Considering how much its tone and structure owes to titans like Douglas Sirk and especially Tennessee Williams, it’s only fitting that the film opens with its main character, Manuela (Cecilia Roth), exiting a Madrid performance of A Streetcar Named Desire with her teenage son Esteban (Eloy Azorin). An unfathomable tragedy takes his life, and this leads a grief-stricken Manuela on a cross-country trek to inform the boy’s father, who never even knew about Esteban.

Like all Almodóvar endeavors, this is only a jumping-off point for all sorts of hyperemotional madness. A variety of memorable characters get involved with Manuela, not the least of whom is Esteban’s favorite actress, Huma Rojo (Marisa Paredes), Transgender sex worker Agrado (Antonia San Juan), and kindhearted Sister Rosa (Penélope Cruz). They all play an integral part in helping the inconsolable mother heal, and all of them have their own demons that, if they cannot be overcome, at least must be reconciled if the women are going to make the most out of life.

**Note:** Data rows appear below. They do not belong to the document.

Record buf_ok (D : Z → list Z) (H : gmap Z Z) (X : gset Z) (x : buf) : Prop := {
  bo_refs : b_refcnt x = if decide (b_dev x = dv) then refs H X (b_blockno x) else 0;
  bo_lock : if decide (b_dev x = dv ∧ is_Some (H !! b_blockno x))
            then b_lock x = mine else sl_locked (b_lock x) = 0;
  bo_data : b_dev x = dv → b_valid x ≠ 0 → b_data x = D (b_blockno x)
}.

Record cache (f : fsys) (D : Z → list Z) (H : gmap Z Z) (X : gset Z) : Prop := {
  c_linked : ∃ l, linked f l;
  c_ok : ∀ i, in_cache i → buf_ok D H X (fs_buf f i);
  c_uniq : ∀ i j n, in_cache i → in_cache j → is_buf (fs_buf f i) n → is_buf (fs_buf f j) n → i = j;
  c_held : ∀ n i, H !! n = Some i → in_cache i ∧ is_buf (fs_buf f i) n ∧ b_valid (fs_buf f i) ≠ 0;
  c_pin : ∀ n, n ∈ X → ∃ i, in_cache i ∧ is_buf (fs_buf f i) n ∧ b_valid (fs_buf f i) ≠ 0;
  c_clean : ∀ n, n ∉ X → H !! n = None → D n = dread (fs_disk f) n
}.

(** The cache depends on the buffers and on the disk only. *)
Lemma cache_same f f' D H X :
  (∀ i, fs_buf f' i = fs_buf f i) → fs_disk f' = fs_disk f → cache f D H X → cache f' D H X.
Proof.
  intros Hb Hd [(l & Hl) Hok Hu Hh Hp Hc]. split.
  - exists l. eapply linked_ext; [|done]. intros i. by rewrite Hb.
  - intros i Hi. rewrite Hb. by apply Hok.
  - intros i j n. rewrite !Hb. apply Hu.
  - intros n i. rewrite Hb. apply Hh.
  - intros n (i & Hi)%Hp. exists i. by rewrite Hb.
  - intros n. rewrite Hd. apply Hc.
Qed.

(** A step that changes the buffer of block [n], and what is said of [n]. *)
Lemma cache_step f f' D D' H H' X X' i n :
  cache f D H X → in_cache i → is_buf (fs_buf f i) n → (∃ l, linked f' l) →
  (∀ j, j ≠ i → unlink (fs_buf f' j) = unlink (fs_buf f j)) → is_buf (fs_buf f' i) n →
  (∀ k, k ≠ n → D' k = D k ∧ H' !! k = H !! k ∧ (k ∈ X' ↔ k ∈ X) ∧
                dread (fs_disk f') k = dread (fs_disk f) k) →
  buf_ok D' H' X' (fs_buf f' i) → H' !! n = None ∨ H' !! n = Some i →
  b_valid (fs_buf f' i) ≠ 0 →
  (n ∉ X' → H' !! n = None → D' n = dread (fs_disk f') n) →
  cache f' D' H' X'.
Proof.
  intros [_ Hok Hu Hh Hp Hc] Hi Hin Hl Hj Hin' Hk Hbi HHn Hv Hn.
  assert (∀ j, b_dev (fs_buf f' j) = b_dev (fs_buf f j) ∧ b_blockno (fs_buf f' j) = b_blockno (fs_buf f j)) as Hid.
  { intros j. destruct (decide (j = i)) as [->|Hne]; [destruct Hin, Hin'; split; congruence|].
    specialize (Hj j Hne). split; [by apply (f_equal b_dev) in Hj|by apply (f_equal b_blockno) in Hj]. }
  assert (∀ j k, is_buf (fs_buf f' j) k ↔ is_buf (fs_buf f j) k) as Hib.
  { intros j k. unfold is_buf. by destruct (Hid j) as [-> ->]. }
  assert (∀ j, in_cache j → j ≠ i → b_dev (fs_buf f j) = dv → b_blockno (fs_buf f j) ≠ n) as Hother.
  { intros j Hj' Hne Hd E. apply Hne. by apply (Hu j i n). }
  split; try done.
  - intros j Hj'. destruct (decide (j = i)) as [->|Hne]; [done|]. specialize (Hj j Hne).
    destruct (Hok j Hj') as [H1 H2 H3]. pose proof (Hother j Hj' Hne) as Ho.
    apply (f_equal b_refcnt) in Hj as E1. apply (f_equal b_lock) in Hj as E2.
    apply (f_equal b_valid) in Hj as E3. apply (f_equal b_data) in Hj as E4. cbn in E1, E2, E3, E4.
    destruct (Hid j) as [E5 E6]. unfold refs in *. split; rewrite ?E1, ?E2, ?E3, ?E4, ?E5, ?E6.
    + rewrite H1. destruct (decide (b_dev (fs_buf f j) = dv)) as [Hd|]; [|done].
      unfold refs. destruct (Hk _ (Ho Hd)) as (_ & -> & HX & _). f_equal. by apply decide_ext.
    + destruct (decide (b_dev (fs_buf f j) = dv)) as [Hd|Hd].
      * destruct (Hk _ (Ho Hd)) as (_ & -> & _). done.
      * rewrite decide_False in H2 by tauto. by rewrite decide_False by tauto.
    + intros Hd Hv'. destruct (Hk _ (Ho Hd)) as (-> & _). auto.
  - intros j1 j2 k H1 H2. rewrite !Hib. by apply Hu.
  - intros k j Hkj. destruct (decide (k = n)) as [->|Hne].
    + destruct HHn as [E|E]; rewrite E in Hkj; [done|]. by simplify_eq.
    + destruct (Hk k Hne) as (_ & E & _). rewrite E in Hkj. apply Hh in Hkj as (H1 & H2 & H3).
      split_and!; [done|by apply Hib|]. destruct (decide (j = i)) as [->|Hne']; [done|].
      specialize (Hj j Hne'). apply (f_equal b_valid) in Hj. cbn in Hj. by rewrite Hj.
  - intros k Hkx. destruct (decide (k = n)) as [->|Hne]; [by exists i|].
    destruct (Hk k Hne) as (_ & _ & HX & _). apply HX, Hp in Hkx as (j & H1 & H2 & H3). exists j.
    split_and!; [done|by apply Hib|]. destruct (decide (j = i)) as [->|Hne']; [done|].
    specialize (Hj j Hne'). apply (f_equal b_valid) in Hj. cbn in Hj. by rewrite Hj.
  - intros k Hkx HkH. destruct (decide (k = n)) as [->|Hne]; [by apply Hn|].
    destruct (Hk k Hne) as (-> & E & HX & ->). apply Hc; [by rewrite <- HX|by rewrite <- E].
Qed.
(* ===== verification/LogOps.v ===== *)
(** What the log promises.  [commit] writes the modified blocks to the log, then
    the header, then the blocks to their home locations, and clears the header;
    [recover_from_log] replays a log whose header was written. *)
From S2P Require Import Prelude CString Spinlock Riscv Kalloc Vm Proc FsState Sleeplock Bio Log FsFrame BioOps.

(** * Headers *)

(** [block[i..]] of the header in block [d]. *)
Fixpoint fill_header (i : Z) (hs : list Z) (d : list Z) : list Z :=
  match hs with [] => d | b :: hs' => fill_header (i + 1) hs' (hdr_put i b d) end.
Definition header (hs : list Z) (d : list Z) : list Z :=
  fill_header 1 hs (hdr_put 0 (Z.of_nat (length hs)) d).

Definition hdr_room (k : Z) : Prop := 0 <= k < BSIZE / 4.

Lemma hdr_put_length k v d :
  hdr_room k → length d = Z.to_nat BSIZE → length (hdr_put k v d) = Z.to_nat BSIZE.
Proof.
  intros Hk Hd. unfold hdr_put, put32. rewrite splice_length, Hd; [done|unfold hdr_room in Hk; lia|].
  rewrite le_enc_length, Hd. unfold hdr_room, BSIZE in *. change (1024 / 4) with 256 in Hk. lia.
Qed.

Lemma hdr_get_put k v d :
  hdr_room k → length d = Z.to_nat BSIZE → - 2 ^ 31 <= v < 2 ^ 31 → hdr_get k (hdr_put k v d) = v.
Proof.
  intros Hk Hd Hv. unfold hdr_get, hdr_put, get32, put32.
  change 4 with (Z.of_nat 4) at 2. rewrite <- (le_enc_length 4 (u32 v)) at 1.
  rewrite slice_splice; [|unfold hdr_room in Hk; lia|].
  - rewrite le_dec_enc by (pose proof (u32_range v); lia). rewrite i32_u32. by apply i32_small.
  - rewrite le_enc_length, Hd. unfold hdr_room, BSIZE in *. change (1024 / 4) with 256 in Hk. lia.
Qed.

Lemma hdr_get_put_ne k k' v d :
  hdr_room k → hdr_room k' → k ≠ k' → length d = Z.to_nat BSIZE →
  hdr_get k (hdr_put k' v d) = hdr_get k d.
Proof.
  intros Hk Hk' Hne Hd. unfold hdr_get, hdr_put, get32, put32. f_equal. f_equal.
  unfold hdr_room, BSIZE in *. change (1024 / 4) with 256 in *.
  apply slice_splice_ne; rewrite ?le_enc_length; lia.
Qed.

Lemma fill_header_length i hs d :
  0 <= i → i + Z.of_nat (length hs) <= BSIZE / 4 → length d = Z.to_nat BSIZE →
  length (fill_header i hs d) = Z.to_nat BSIZE.
Proof.
  revert i d. induction hs as [|b hs IH]; intros i d Hi Hn Hd; simpl; [done|]. cbn [length] in Hn.
  apply IH; [lia|lia|]. apply hdr_put_length; [unfold hdr_room; lia|done].
Qed.

Lemma fill_header_below i hs d k :
  0 <= k < i → i + Z.of_nat (length hs) <= BSIZE / 4 → length d = Z.to_nat BSIZE →
  hdr_get k (fill_header i hs d) = hdr_get k d.
Proof.
  revert i d. induction hs as [|b hs IH]; intros i d Hk Hn Hd; simpl; [done|]. cbn [length] in Hn.
  rewrite IH; [|lia|lia|apply hdr_put_length; [unfold hdr_room; lia|done]].
  apply hdr_get_put_ne; unfold hdr_room; lia.
Qed.

Lemma fill_header_get i hs d (t : nat) b :
  0 <= i → i + Z.of_nat (length hs) <= BSIZE / 4 → length d = Z.to_nat BSIZE →
  Forall (λ b, - 2 ^ 31 <= b < 2 ^ 31) hs → hs !! t = Some b →
  hdr_get (i + Z.of_nat t) (fill_header i hs d) = b.
Proof.
  revert i d t. induction hs as [|c hs IH]; intros i d t Hi Hn Hd Hf Ht; [done|]. cbn [length] in Hn.
  apply Forall_cons in Hf as [Hc Hf].
  assert (length (hdr_put i c d) = Z.to_nat BSIZE) by (apply hdr_put_length; [unfold hdr_room; lia|done]).
  destruct t as [|t]; cbn in Ht |- *.
  - injection Ht as ->. rewrite fill_header_below by lia. rewrite Z.add_0_r.
    apply hdr_get_put; [unfold hdr_room; lia|done|lia].
  - replace (i + Z.of_nat (S t)) with (i + 1 + Z.of_nat t) by lia. apply IH; (done || lia).
Qed.

Lemma fill_header_snoc i hs b d :
  fill_header i (hs ++ [b]) d = hdr_put (i + Z.of_nat (length hs)) b (fill_header i hs d).
Proof.
  revert i d. induction hs as [|c hs IH]; intros i d; simpl; [by rewrite Z.add_0_r|].
  rewrite IH. f_equal. lia.
Qed.

Section header.
Context (hs d : list Z).
Hypothesis Hn : Z.of_nat (length hs) < LOGSIZE.
Hypothesis Hd : length d = Z.to_nat BSIZE.
Hypothesis Hr : Forall (λ b, - 2 ^ 31 <= b < 2 ^ 31) hs.

Lemma header_length : length (header hs d) = Z.to_nat BSIZE.
Proof.
  unfold header. apply fill_header_length; [lia| |]; [change (BSIZE / 4) with 256; change LOGSIZE with 30 in Hn; lia|].
  apply hdr_put_length; [done|done].
Qed.

Lemma header_n : hdr_get 0 (header hs d) = Z.of_nat (length hs).
Proof.
  unfold header. change LOGSIZE with 30 in Hn.
  rewrite fill_header_below; [|lia|change (BSIZE / 4) with 256; lia|by apply hdr_put_length].
  apply hdr_get_put; [done|done|lia].
Qed.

It’s fantastic stuff. San Juan has moments that are as hysterical as they are heartbreaking, while Cruz makes the most of her small part (at least by the standards set by her vaunted partnership with Almodóvar) in the proceedings. Roth and Paredes unsurprisingly dominate, the former delivering a performance of such graceful exactitude that its full scope and breadth is beyond astonishing.

What All About Your Mother made me realize, though, was how much stock I put in a throwaway statement from years prior. I already knew I had more in common with Agrado than I was ready to reveal to my friends and family, but what I didn’t quite understand was how I’d been letting societal perception and internalized fear rule so much of my life. “Don’t ever do something like that” wasn’t just a simple statement from a loved one, it was a giant blinking neon sign ordering me to keep telling the world a lie.

All About My Mother (1999) | PHOTO: Sony Pictures Classics

When I came out to my parents a couple years later, their only anger was that I’d spent so much wasted time concealing this truth from them. They didn’t completely understand what I was going through — no shock there — but that didn’t keep them from embracing me with acceptance and love, no questions asked. It’s been a journey, sure, but we’ve gone on it together. I was never a freak to either of them, and both my parents recognize I’m far happier, self-confident, and outgoing now than I ever was as a kid or young adult.

Did All About My Mother change my life? Probably not, as I’m sure I would have come to all of these revelations in my own time whether or not I’d watched Almodóvar’s Academy Award–winning classic when I did. But it certainly didn’t hurt, and, if anything, the director’s spellbinding melodrama has only become more thought-provoking and essential over the past quarter century. It still feels ahead of its time, and the director’s thoughts on gender, identity, sexuality, and family strike a universal chord.

Celebrating its 25th anniversary, All About My Mother is available on DVD and Blu-ray, and can be purchased digitally on multiple platforms.